WORK TO BE COMPLETED: Your job is to copy the data that follows exactly, every line included.

(Beginning of STORED DATA)

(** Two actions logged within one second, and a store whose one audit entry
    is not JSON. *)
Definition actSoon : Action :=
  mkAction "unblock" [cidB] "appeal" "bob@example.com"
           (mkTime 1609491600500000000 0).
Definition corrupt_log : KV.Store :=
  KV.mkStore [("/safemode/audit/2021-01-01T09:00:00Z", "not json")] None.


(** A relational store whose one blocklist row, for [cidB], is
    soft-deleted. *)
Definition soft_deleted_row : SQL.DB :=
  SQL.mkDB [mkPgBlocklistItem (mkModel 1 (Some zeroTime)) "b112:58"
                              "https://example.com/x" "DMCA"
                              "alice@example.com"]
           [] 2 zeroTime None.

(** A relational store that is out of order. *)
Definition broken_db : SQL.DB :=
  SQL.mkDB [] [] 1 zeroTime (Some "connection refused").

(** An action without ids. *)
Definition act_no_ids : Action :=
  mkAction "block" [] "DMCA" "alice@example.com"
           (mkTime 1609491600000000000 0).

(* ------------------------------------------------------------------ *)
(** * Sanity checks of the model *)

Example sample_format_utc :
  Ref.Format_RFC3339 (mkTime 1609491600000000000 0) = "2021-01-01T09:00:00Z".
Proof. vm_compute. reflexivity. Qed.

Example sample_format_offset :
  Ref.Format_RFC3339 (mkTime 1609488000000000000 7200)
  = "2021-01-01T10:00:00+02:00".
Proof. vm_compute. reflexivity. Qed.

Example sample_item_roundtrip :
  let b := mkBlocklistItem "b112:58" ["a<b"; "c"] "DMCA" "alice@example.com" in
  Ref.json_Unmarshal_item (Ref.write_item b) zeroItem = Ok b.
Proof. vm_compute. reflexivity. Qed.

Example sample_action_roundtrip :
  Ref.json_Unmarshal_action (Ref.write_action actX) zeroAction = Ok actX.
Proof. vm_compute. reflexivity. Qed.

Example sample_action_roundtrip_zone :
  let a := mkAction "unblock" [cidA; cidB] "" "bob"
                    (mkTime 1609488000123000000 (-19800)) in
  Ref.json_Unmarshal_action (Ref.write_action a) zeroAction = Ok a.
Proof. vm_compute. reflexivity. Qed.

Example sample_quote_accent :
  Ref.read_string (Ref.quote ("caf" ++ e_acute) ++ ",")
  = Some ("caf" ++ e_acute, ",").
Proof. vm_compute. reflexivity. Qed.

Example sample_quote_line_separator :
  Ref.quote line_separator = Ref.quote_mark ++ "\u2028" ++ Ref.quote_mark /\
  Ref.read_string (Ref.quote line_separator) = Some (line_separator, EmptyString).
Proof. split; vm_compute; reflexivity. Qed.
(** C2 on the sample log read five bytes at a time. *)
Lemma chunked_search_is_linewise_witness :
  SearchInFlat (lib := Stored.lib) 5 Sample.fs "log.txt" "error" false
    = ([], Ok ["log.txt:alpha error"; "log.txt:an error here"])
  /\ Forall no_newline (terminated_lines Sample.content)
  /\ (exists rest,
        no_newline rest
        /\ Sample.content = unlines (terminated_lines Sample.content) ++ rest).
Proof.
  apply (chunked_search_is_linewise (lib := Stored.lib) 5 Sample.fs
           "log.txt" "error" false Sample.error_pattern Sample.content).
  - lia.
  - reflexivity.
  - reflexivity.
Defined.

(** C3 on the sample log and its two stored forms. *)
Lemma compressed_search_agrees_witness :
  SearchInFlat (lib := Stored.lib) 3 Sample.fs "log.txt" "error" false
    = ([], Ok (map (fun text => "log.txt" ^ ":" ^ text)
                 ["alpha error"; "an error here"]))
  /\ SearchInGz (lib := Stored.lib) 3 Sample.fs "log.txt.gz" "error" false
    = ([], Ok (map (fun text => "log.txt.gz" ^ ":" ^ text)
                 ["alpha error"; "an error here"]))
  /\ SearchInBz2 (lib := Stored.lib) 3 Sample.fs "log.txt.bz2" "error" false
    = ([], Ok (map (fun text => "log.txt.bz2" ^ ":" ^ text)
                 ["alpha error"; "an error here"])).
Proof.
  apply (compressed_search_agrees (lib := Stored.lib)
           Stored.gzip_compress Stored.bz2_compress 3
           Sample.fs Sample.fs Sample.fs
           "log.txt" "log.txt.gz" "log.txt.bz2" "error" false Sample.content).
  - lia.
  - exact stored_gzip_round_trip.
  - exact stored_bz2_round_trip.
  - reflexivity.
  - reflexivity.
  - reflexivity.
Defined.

(End of STORED DATA)

RESULT:
(** Two actions logged within one second, and a store whose one audit entry
    is not JSON. *)
Definition actSoon : Action :=
  mkAction "unblock" [cidB] "appeal" "bob@example.com"
           (mkTime 1609491600500000000 0).
Definition corrupt_log : KV.Store :=
  KV.mkStore [("/safemode/audit/2021-01-01T09:00:00Z", "not json")] None.


(** A relational store whose one blocklist row, for [cidB], is
    soft-deleted. *)
Definition soft_deleted_row : SQL.DB :=
  SQL.mkDB [mkPgBlocklistItem (mkModel 1 (Some zeroTime)) "b112:58"
                              "https://example.com/x" "DMCA"
                              "alice@example.com"]
           [] 2 zeroTime None.

(** A relational store that is out of order. *)
Definition broken_db : SQL.DB :=
  SQL.mkDB [] [] 1 zeroTime (Some "connection refused").

(** An action without ids. *)
Definition act_no_ids : Action :=
  mkAction "block" [] "DMCA" "alice@example.com"
           (mkTime 1609491600000000000 0).

(* ------------------------------------------------------------------ *)
(** * Sanity checks of the model *)

Example sample_format_utc :
  Ref.Format_RFC3339 (mkTime 1609491600000000000 0) = "2021-01-01T09:00:00Z".
Proof. vm_compute. reflexivity. Qed.

Example sample_format_offset :
  Ref.Format_RFC3339 (mkTime 1609488000000000000 7200)
  = "2021-01-01T10:00:00+02:00".
Proof. vm_compute. reflexivity. Qed.

Example sample_item_roundtrip :
  let b := mkBlocklistItem "b112:58" ["a<b"; "c"] "DMCA" "alice@example.com" in
  Ref.json_Unmarshal_item (Ref.write_item b) zeroItem = Ok b.
Proof. vm_compute. reflexivity. Qed.

Example sample_action_roundtrip :
  Ref.json_Unmarshal_action (Ref.write_action actX) zeroAction = Ok actX.
Proof. vm_compute. reflexivity. Qed.

Example sample_action_roundtrip_zone :
  let a := mkAction "unblock" [cidA; cidB] "" "bob"
                    (mkTime 1609488000123000000 (-19800)) in
  Ref.json_Unmarshal_action (Ref.write_action a) zeroAction = Ok a.
Proof. vm_compute. reflexivity. Qed.

Example sample_quote_accent :
  Ref.read_string (Ref.quote ("caf" ++ e_acute) ++ ",")
  = Some ("caf" ++ e_acute, ",").
Proof. vm_compute. reflexivity. Qed.

Example sample_quote_line_separator :
  Ref.quote line_separator = Ref.quote_mark ++ "\u2028" ++ Ref.quote_mark /\
  Ref.read_string (Ref.quote line_separator) = Some (line_separator, EmptyString).
Proof. split; vm_compute; reflexivity. Qed.
(** C2 on the sample log read five bytes at a time. *)
Lemma chunked_search_is_linewise_witness :
  SearchInFlat (lib := Stored.lib) 5 Sample.fs "log.txt" "error" false
    = ([], Ok ["log.txt:alpha error"; "log.txt:an error here"])
  /\ Forall no_newline (terminated_lines Sample.content)
  /\ (exists rest,
        no_newline rest
        /\ Sample.content = unlines (terminated_lines Sample.content) ++ rest).
Proof.
  apply (chunked_search_is_linewise (lib := Stored.lib) 5 Sample.fs
           "log.txt" "error" false Sample.error_pattern Sample.content).
  - lia.
  - reflexivity.
  - reflexivity.
Defined.

(** C3 on the sample log and its two stored forms. *)
Lemma compressed_search_agrees_witness :
  SearchInFlat (lib := Stored.lib) 3 Sample.fs "log.txt" "error" false
    = ([], Ok (map (fun text => "log.txt" ^ ":" ^ text)
                 ["alpha error"; "an error here"]))
  /\ SearchInGz (lib := Stored.lib) 3 Sample.fs "log.txt.gz" "error" false
    = ([], Ok (map (fun text => "log.txt.gz" ^ ":" ^ text)
                 ["alpha error"; "an error here"]))
  /\ SearchInBz2 (lib := Stored.lib) 3 Sample.fs "log.txt.bz2" "error" false
    = ([], Ok (map (fun text => "log.txt.bz2" ^ ":" ^ text)
                 ["alpha error"; "an error here"])).
Proof.
  apply (compressed_search_agrees (lib := Stored.lib)
           Stored.gzip_compress Stored.bz2_compress 3
           Sample.fs Sample.fs Sample.fs
           "log.txt" "log.txt.gz" "log.txt.bz2" "error" false Sample.content).
  - lia.
  - exact stored_gzip_round_trip.
  - exact stored_bz2_round_trip.
  - reflexivity.
  - reflexivity.
  - reflexivity.
Defined.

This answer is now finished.